Builder, Streaming & Batch APIs ▼
// Builder
GmmaOscillatorBuilder::new()
.gmma_type(&'static str)
.smooth_length(usize)
.signal_length(usize)
.anchor_minutes(usize)
.interval_minutes(usize)
.kernel(Kernel)
.apply(&Candles)
GmmaOscillatorBuilder::new()
.apply_candles(&Candles, &str)
GmmaOscillatorBuilder::new()
.apply_slice(&[f64])
GmmaOscillatorBuilder::new()
.into_stream()
// Stream
GmmaOscillatorStream::try_new(GmmaOscillatorParams)
GmmaOscillatorStream::update(f64) -> Option<(f64, f64)>
GmmaOscillatorStream::reset()
GmmaOscillatorStream::get_warmup_period() -> usize
// Batch
GmmaOscillatorBatchBuilder::new()
.gmma_type(&'static str)
.anchor_minutes(usize)
.interval_minutes(usize)
.smooth_length_range((usize, usize, usize))
.signal_length_range((usize, usize, usize))
.kernel(Kernel)
.apply_slice(&[f64])
GmmaOscillatorBatchBuilder::new()
.apply_candles(&Candles, &str) Error Handling ▼
pub enum GmmaOscillatorError {
EmptyInputData,
AllValuesNaN,
InvalidGmmaType { gmma_type: String },
InvalidSmoothLength { smooth_length: usize },
InvalidSignalLength { signal_length: usize },
InvalidAnchorMinutes { anchor_minutes: usize },
InvalidIntervalMinutes { interval_minutes: usize },
OutputLengthMismatch { expected: usize, got: usize },
InvalidRange { start: usize, end: usize, step: usize },
InvalidKernelForBatch(Kernel),
MismatchedOutputLen { dst_len: usize, expected_len: usize },
InvalidInput { msg: String },
} Python Bindings
Python exposes a scalar price-series function, a streaming class, and a batch sweep. The scalar path returns two NumPy arrays: oscillator and signal. The stream returns one `(oscillator, signal)` tuple or `None`, while batch returns both flattened matrices plus the tested smoothing lengths, signal lengths, GMMA mode labels, and output dimensions.
import numpy as np
from vector_ta import (
gmma_oscillator,
gmma_oscillator_batch,
GmmaOscillatorStream,
)
data = np.asarray(close_values, dtype=np.float64)

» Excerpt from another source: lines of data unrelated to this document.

(** C6, as amended. After two header commands and an end-of-headers
    command, the Headers callback receives the session's header map with
    both values added under the canonical MIME form of their names: when
    the two canonical names are equal the two values are at the end of that
    name's list in the order of arrival, otherwise each value is at the end
    of its own name's list; every other name is as it was before. *)
Theorem headers_aggregate_by_canonical_name (st : state M) (d1 d2 dN : list byte)
    (name1 value1 name2 value2 : string) :
  decodeCStrings d1 = [name1; value1] ->
  decodeCStrings d2 = [name2; value2] ->
  let st1 := fst (Process (mkMessage "L" d1) st) in
  let st2 := fst (Process (mkMessage "L" d2) st1) in
  let key1 := textproto.CanonicalMIMEHeaderKey name1 in
  let key2 := textproto.CanonicalMIMEHeaderKey name2 in
  let before := default ∅ (headers (sess st)) in
  exists h : gmap string (list string),
    Process (mkMessage "N" dN) st2 =
      answered st2 (Headers F (milter (sess st2)) (Some h) (newModifier (sess st2)))
    /\ h = textproto.Add (textproto.Add before name1 value1) name2 value2
    /\ (key1 = key2 ->
        h !! key1 = Some (default [] (before !! key1) ++ [value1; value2]))
    /\ (key1 <> key2 ->
        h !! key1 = Some (default [] (before !! key1) ++ [value1])
        /\ h !! key2 = Some (default [] (before !! key2) ++ [value2]))
    /\ (forall k, k <> key1 -> k <> key2 -> h !! k = before !! k).
Proof.
  intros Hd1 Hd2 st1 st2 key1 key2 before.
  exists (textproto.Add (textproto.Add before name1 value1) name2 value2).
  assert (H2 : headers (sess st2) =
               Some (textproto.Add (textproto.Add before name1 value1) name2 value2)).
  { unfold st2. rewrite (Process_header_headers st1 d2 name2 value2 Hd2).
    unfold st1. rewrite (Process_header_headers st d1 name1 value1 Hd1). reflexivity. }
  split.
  { unfold Process. cbn [Code]. unfold bind at 1, get_session at 1. cbv beta iota.
    now rewrite H2, call_milter_returns. }
  split; [reflexivity|].
  fold key1 key2. split; [|split].
  - intros Hk. rewrite !Add_lookup. fold key1 key2. rewrite <- Hk.
    rewrite !decide_True by reflexivity.
    unfold default at 1. cbn [from_option id]. now rewrite <- app_assoc.
  - intros Hk. rewrite !Add_lookup. fold key1 key2.
    rewrite (decide_False (P := key2 = key1)) by congruence.
    rewrite !decide_True by reflexivity.
    rewrite (decide_False (P := key1 = key2)) by congruence. split; reflexivity.
  - intros k Hk1 Hk2. rewrite !Add_lookup. fold key1 key2.
    rewrite !decide_False by congruence. reflexivity.
Qed.

(** * Further properties of the session *)

(** ** What the methods log *)

Section Logs.

Variable P : log_line -> Prop.

Lemma logs_ret {A} (a : A) : logs_only P (@ret M A a).
Proof. intros st. exists []. split; [symmetry; apply app_nil_r | constructor]. Qed.

Lemma logs_throw {A} (p : panic) : logs_only P (@throw M A p).
Proof. intros st. exists []. split; [symmetry; apply app_nil_r | constructor]. Qed.

Lemma logs_quiet {A} (m : Go M A) :
  (forall st, logged (fst (m st)) = logged st) -> logs_only P m.
Proof.
  intros H st. exists []. rewrite H. split; [symmetry; apply app_nil_r | constructor].
Qed.

(** The continuation need only be looked at for the values the first
    part can return. *)
Lemma logs_bind {A B} (m : Go M A) (k : A -> Go M B) :
  logs_only P m ->
  (forall a, (exists st st', m st = (st', Ret a)) -> logs_only P (k a)) ->
  logs_only P (bind m k).
Proof.
  intros Hm Hk st. unfold bind. destruct (Hm st) as (new1 & E1 & F1).
  destruct (m st) as [st' [a | n | p]] eqn:E; simpl in *;
    [| exists new1; now split ..].
  destruct (Hk a (ex_intro _ st (ex_intro _ st' E)) st') as (new2 & E2 & F2).
  exists (new1 ++ new2). rewrite E2, E1, app_assoc. split; [reflexivity|].
  apply Forall_app. now split.
Qed.

Lemma logs_log_Printf format arg :
  P (PrintfLine format arg) -> logs_only P (@log_Printf M format arg).
Proof. intros H st. exists [PrintfLine format arg]. split; [reflexivity|]. now repeat constructor. Qed.

Lemma logs_log_Fatal tag err :
  P (FatalLine tag err) -> logs_only P (@log_Fatal M tag err).
Proof. intros H st. exists [FatalLine tag err]. split; [reflexivity|]. now repeat constructor. Qed.

Lemma logs_call_milter g : logs_only P (@call_milter M g).
Proof. apply logs_quiet. intros st. now rewrite call_milter_returns. Qed.

Lemma logs_index a i : logs_only P (@index M a i).
Proof. unfold index. destruct (a !! i); [apply logs_ret | apply logs_throw]. Qed.

Lemma logs_slice_from a low : logs_only P (@slice_from M a low).
Proof.
  unfold slice_from. destruct (low <=? length a)%nat; [apply logs_ret | apply logs_throw].
Qed.

Lemma logs_sock_ReadFull n : logs_only P (@sock_ReadFull M n).
Proof.
  apply logs_quiet. intros st.
  unfold sock_ReadFull, bind, get_session, set_sock, put_session, io.ReadFull.
  now destruct (n <=? length (rd (sock (sess st))))%nat.
Qed.

Lemma logs_sock_Write p : logs_only P (@sock_Write M p).
Proof.
  apply logs_quiet. intros st.
  unfold sock_Write, bind, get_session, set_sock, put_session, io.Write.
  now destruct (wr_err (sock (sess st))).
Qed.

Lemma logs_set_headers h : logs_only P (@set_headers M h).
Proof. now apply logs_quiet. Qed.

Lemma logs_set_macros m : logs_only P (@set_macros M m).
Proof. now apply logs_quiet. Qed.

Lemma logs_get_session : logs_only P (@get_session M).
Proof. now apply logs_quiet. Qed.

Lemma logs_macros_store k v : logs_only P (@macros_store M k v).
Proof.
  unfold macros_store. apply logs_bind; [apply logs_get_session|].
  intros c _. destruct (macros c); [apply logs_set_macros | apply logs_throw].
Qed.

Lemma logs_headers_Add k v : logs_only P (@headers_Add M k v).
Proof.
  unfold headers_Add. apply logs_bind; [apply logs_get_session|].
  intros c _. destruct (headers c); [apply logs_set_headers | apply logs_throw].
Qed.

Lemma logs_store_macros i len rest : logs_only P (@store_macros M i len rest).
Proof.
  revert i. induction rest as [rest IH] using (induction_ltof1 _ (@length _)).
  intros i. destruct rest as [|k [|v rest']]; simpl.
  - apply logs_ret.
  - apply logs_throw.
  - apply logs_bind; [apply logs_macros_store|]. intros _ _. apply IH.
    unfold ltof. simpl. lia.
Qed.

End Logs.

Ltac logs :=
  repeat first
    [ apply logs_ret | apply logs_throw | apply logs_get_session
    | apply logs_index | apply logs_slice_from
    | apply logs_sock_ReadFull | apply logs_sock_Write
    | apply logs_set_headers | apply logs_set_macros
    | apply logs_headers_Add | apply logs_store_macros | apply logs_call_milter
    | apply logs_log_Fatal; exact I
    | apply logs_log_Printf; first [ left; reflexivity | right; reflexivity ]
    | match goal with
      | |- logs_only _ (bind _ _) => apply logs_bind; [| intros ? _ ]
      end
    | progress cbv zeta
    | match goal with
      | |- logs_only _ (match ?x with _ => _ end) => destruct x
      end ].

oscillator, signal = gmma_oscillator(
data,
gmma_type="guppy",
smooth_length=1,
signal_length=13,
anchor_minutes=0,
interval_minutes=None,
kernel="auto",
)
stream = GmmaOscillatorStream(
gmma_type="super_guppy",
smooth_length=3,
signal_length=21,
anchor_minutes=60,
interval_minutes=5,
)
print(stream.update(data[-1]))
batch = gmma_oscillator_batch(
data,
gmma_type="guppy",
smooth_length_range=(1, 3, 1),
signal_length_range=(9, 21, 6),
anchor_minutes=0,
interval_minutes=None,
kernel="auto",
)
print(batch["oscillator"].shape)
print(batch["signal_lengths"])
print(batch["gmma_types"]) JavaScript/WASM Bindings
The WASM surface exposes scalar, batch, and into-buffer entry points. The scalar function returns an object with `oscillator` and `signal` arrays. The batch function returns flattened oscillator and signal matrices plus the tested parameter combinations and output dimensions.
import init, {
gmma_oscillator_js,
gmma_oscillator_batch_js,
} from "@vectoralpha/vector_ta";
await init();
const single = gmma_oscillator_js(
close,
"guppy",
1,
13,
0,
null,
);
console.log(single.oscillator);
console.log(single.signal);
const batch = gmma_oscillator_batch_js(close, {
gmma_type: "super_guppy",
smooth_length_range: [1, 3, 1],
signal_length_range: [9, 21, 6],
anchor_minutes: 60,
interval_minutes: 5,
});
console.log(batch.oscillator);
console.log(batch.signal);
console.log(batch.rows, batch.cols); CUDA Bindings (Rust)
Additional details for the CUDA bindings can be found inside the VectorTA repository.
Performance Analysis
Across sizes, Rust CPU runs about 1.14× faster than Tulip C in this benchmark.